Exercise goal -
Would you show every line from the records that holds "with"?
::: Records provided :::
Lemma decodes_Array n d P : decodes d P → decodes (decodeListArray n d) (array_repr n P).
Proof.
  intros [Hs Hc _ _]. eapply decodes_ext; [|apply (decodes_list wrapStreamError (λ _, decode_elems n d)
    (elems_n_repr n P) VList); [apply wrap_keeps | by apply decode_elems_sound | by apply decode_elems_complete]].
  intros v b. unfold array_repr, elems_n_repr. naive_solver.
Qed.

(** ** Structs *)

Inductive fields_ok : list field → list fspec → Prop :=
| fields_ok_nil : fields_ok [] []
| fields_ok_cons f p fs ps :
    decodes (fd_decoder f) (sp_repr p) → fd_optional f = sp_optional p → fd_zero f = sp_zero p →
    fields_ok fs ps → fields_ok (f :: fs) (p :: ps)
| fields_ok_tail f p :
    sound_in (λ _, fd_decoder f) (sp_repr p) → complete_in (λ _, fd_decoder f) (sp_repr p) →
    sp_optional p = false → fd_zero f = sp_zero p → fields_ok [f] [p].

Lemma fields_ok_zero fs ps : fields_ok fs ps → fd_zero <$> fs = sp_zero <$> ps.
Proof. induction 1 as [|f p fs ps _ _ Hz _ IH|f p _ _ _ Hz]; cbn; [done | by rewrite Hz, IH | by rewrite Hz]. Qed.

Lemma decode_fields_sound fs ps :
  fields_ok fs ps → sound_in (λ _, decode_fields fs) (fields_repr ps).
Proof.
  intros Hok s r size stk. revert s r size.
  induction Hok as [|f p fs ps [Hs _ _ _] Ho Hz Hok IH|f p Hs _ _ _]; intros s r size Hp; cbn [decode_fields].
  - exists [], r. split; [done|]. split; [done|]. change (blen []) with 0. rewrite charge_0; [done | apply Hp].
  - specialize (Hs s r (size :: stk) (at_pos _ _ _ Hp)).
    destruct (fd_decoder f s) as [[v|e|] s1]; [|case_decide as He|done].
    + destruct Hs as (b & rest & -> & HP & Hne & Hp1). specialize (IH s1 rest _ Hp1).
      destruct (decode_fields fs s1) as [[l|e|] s2]; [|done..].
      destruct IH as (c & rest' & -> & Hc & Hp2). exists (b ++ c), rest'. split; [by rewrite app_assoc|].
      split; [left; by exists v, l, b, c|]. by rewrite blen_app, <-charge_charge.
    + destruct (fd_optional f); [|done]. destruct (Hs He) as [Hp1 _]. exists [], r. split; [done|].
      split; [right; split; [by rewrite <-Ho|]; split; [|done]; cbn; by rewrite Hz, (fields_ok_zero fs ps)|].
      change (blen []) with 0. rewrite charge_0; [done | apply Hp1].
    + done.
  - specialize (Hs s r size stk Hp). cbv beta in Hs.
    destruct (fd_decoder f s) as [[v|e|] s1]; [|by rewrite decide_False|done].
    destruct Hs as (c & rest & -> & HP & Hp1). exists c, rest. split; [done|]. split; [|done].
    left. exists v, [], c, []. by rewrite app_nil_r.
Qed.

Lemma decode_fields_complete fs ps :
  fields_ok fs ps → complete_in (λ _, decode_fields fs) (fields_repr ps).
Proof.
  intros Hok s vs c rest stk Hp HP. revert s vs c Hp HP.
  induction Hok as [|f p fs ps [_ Hc Hk _] Ho Hz Hok IH|f p _ Hc Ho Hz]; intros s vs c Hp HP;
    cbn [decode_fields fields_repr] in *.
  - destruct HP as [-> ->]. exists s. done.
  - destruct HP as [(v & vs' & b & c' & -> & -> & HPv & HP)|(Hopt & -> & ->)].
    + rewrite <-app_assoc in Hp. rewrite blen_app in Hp. pose proof (blen_nonneg c').
      destruct (Hc s v b (c' ++ rest) _ (at_pos _ _ _ Hp) HPv) as (s1 & -> & Hp1); [unfold fits; lia|].
      rewrite charge_cons in Hp1. apply charged in Hp1; [|lia].
      destruct (IH s1 vs' c' Hp1 HP) as (s2 & -> & Hp2). eauto.
    + rewrite (starts_ends _ Hk s rest stk Hp), decide_True by done. rewrite <-Ho in Hopt.
      destruct (fd_optional f); [|done]. exists s. split; [|done]. cbn. by rewrite Hz, (fields_ok_zero fs ps).
  - destruct HP as [(v & vs' & b & c' & -> & -> & HPv & -> & ->)|(Hopt & _)]; [|by rewrite Ho in Hopt].
    rewrite app_nil_r in Hp. destruct (Hc s v b rest stk Hp HPv) as (s1 & -> & Hp1). eauto.
Qed.

Lemma decodes_Struct fs ps : fields_ok fs ps → decodes (structDecoder fs) (struct_repr ps).
Proof.
  intros Hok. apply (decodes_list wrapStreamError (λ _, decode_fields fs) (fields_repr ps) VStruct);
    [apply wrap_keeps | by apply decode_fields_sound | by apply decode_fields_complete].
Qed.

(** ** Pointers *)

Lemma nil_header k x : k ≠ KByte → header [nil_byte k] k 0 x.
Proof. intros. split; [done|]. by destruct k. Qed.

Lemma header_zero h k x : header h k 0 x → k ≠ KByte → h = [nil_byte k].
Proof. intros [_ H] Hk. destruct k; [done|by subst h..]. Qed.

Lemma At_Kind s r stk k size s' h r' :
  At s r stk → r = h ++ r' → header h k size (s_byteval s') → Ahead s' k size r' (charge (blen h) stk) →
  At s' r stk.
Proof.
  intros Hat -> Hh HA. apply At_u64 in Hat as [Hu Ha]. eapply at_ahead; try done.
Qed.

Lemma empty_prefix b rest k size (s' : Stream) h r' :
  b ++ rest = h ++ r' → header h k size (s_byteval s') → (k ≠ KByte ∧ size = 0) →
  ∀ h' c' k' x', b = h' ++ c' → header h' k' (blen c') x' → b = [nil_byte k].
Proof.
  intros E Hh [Hk ->] h' c' k' x' -> Hh'. rewrite <-app_assoc in E.
  destruct (header_inj _ _ _ _ _ _ _ _ _ _ Hh' Hh E) as (-> & Hz & -> & _).
  assert (c' = []) as -> by (destruct c'; [done | blen_lia]). rewrite app_nil_r. by apply (header_zero _ _ _ Hh).
Qed.

Lemma decodes_nilPtr k d P :
  k ≠ KByte → decodes d P → decodes (nilPtrDecoder k d) (nilptr_repr k P).
Proof.
  intros Hk [Hs Hc Hst Hfr]. split.
  - intros s r stk Hat. unfold nilPtrDecoder, map_err. run. pose proof (Kind_sound s r stk Hat) as HK.
    destruct (stream_Kind s) as [[[k' size]|e|] s1]; [|intros He; by apply HK, (proj1 (wrap_keeps _))|done].
    destruct HK as (h & r' & Er & Hh & HA). case_decide as Hem.
    + case_decide as Hk'; [done|]. assert (k' = k) as -> by (destruct (decide (k' = k)); tauto).
      destruct Hem as [_ ->]. exists h, r'. split; [done|]. split; [left; split; [done | by apply (header_zero _ _ _ Hh)]|].
      split; [by apply (header_nonempty _ _ _ _ Hh)|]. apply Lim_rearm, (ahead_lim _ _ _ _ _ HA).
    + pose proof (Hs s1 r stk (At_Kind _ _ _ _ _ _ _ _ Hat Er Hh HA)) as H.
      destruct (d s1) as [[v|e|] s2]; [|done..]. destruct H as (b & rest & Er' & HP & Hne & Hp).
      exists b, rest. split; [done|]. split; [|done]. right. split; [by exists v|].
      assert (b = [Byte.x80] ∨ b = [Byte.xc0] → False) as Hno; [|split; intros ->; tauto].
      intros Hb. assert (∃ k0, k0 ≠ KByte ∧ b = [nil_byte k0]) as (k0 & Hk0 & ->).
      { destruct Hb as [-> | ->]; [by exists KString | by exists KList]. }
      rewrite Er' in Er. destruct (header_inj _ _ _ _ _ _ _ _ _ _ (nil_header k0 Byte.x00 Hk0) Hh Er) as (-> & <- & _).
      tauto.
  - intros s v b rest stk Hat [[-> ->]|[(v' & -> & HP) [H80 Hc0]]] Hf; unfold nilPtrDecoder, map_err; run.
    + destruct (Kind_complete s [nil_byte k] rest stk k 0 Byte.x00) as (s1 & -> & Hh & HA);
        [done | by apply nil_header | apply blen_nonneg | done |].
      rewrite decide_True, decide_False by tauto. exists (rearm s1). split; [done|].
      apply Lim_rearm, (ahead_lim _ _ _ _ _ HA).
    + destruct (Hc s v' b rest stk Hat HP Hf) as (s2 & E & _).
      pose proof (Kind_sound s _ stk Hat) as HK.
      destruct (stream_Kind s) as [[[k' size]|e|] s1] eqn:EK;
        [|destruct (Hst s e s1 EK) as (e' & E' & _); by rewrite E' in E|done].
      destruct HK as (h & r' & Er & Hh & HA). case_decide as Hem.
      { exfalso. pose proof (At_u64 _ _ _ Hat) as [_ Ha]. rewrite blen_app in Ha. pose proof (blen_nonneg rest).
        destruct (Hfr v' b HP ltac:(lia)) as (h' & c' & k0 & x & Eb & Hh').
        pose proof (empty_prefix b rest k' size s1 h r' Er Hh Hem h' c' k0 x Eb Hh').
        destruct Hem as [Hk' _]. destruct k'; done. }
      destruct (Hc s1 v' b rest stk (At_Kind _ _ _ _ _ _ _ _ Hat Er Hh HA) HP Hf) as (s3 & -> & Hp). eauto.
  - intros s e s' E. exists (wrapStreamError e). unfold nilPtrDecoder, map_err. run. rewrite E.
    split; [done | apply wrap_keeps].
  - intros v b [[-> ->]|[(v' & -> & HP) _]] Ha; [|by apply (Hfr v')].
    exists [nil_byte k], [], k, Byte.x00. split; [done|]. by apply nil_header.
Qed.

Lemma decodes_simplePtr d P : decodes d P → decodes (simplePtrDecoder d) (ptr_repr P).
Proof. apply (decodes_ret d P VPtr). Qed.

(** ** The decoder of a type *)

Lemma DefaultNilValue_kind t : DefaultNilValue t ≠ KByte.
Proof. destruct t as [| | | | | | |[| | | |[] | | | | | |] |? [| | | |[] | | | | | |]| |]; done. Qed.

(** What parsing a tag guarantees. *)
Definition tags_ok (isLast : bool) (ts : Tags) : Prop :=
  (NilOK ts = true → NilKind ts ≠ KByte) ∧ (Tail ts = true → isLast = true ∧ Optional ts = false).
:::
Result of this task -
  - exists [], r. split; [done|]. split; [done|]. change (blen []) with 0. rewrite charge_0; [done | apply Hp].
      change (blen []) with 0. rewrite charge_0; [done | apply Hp1].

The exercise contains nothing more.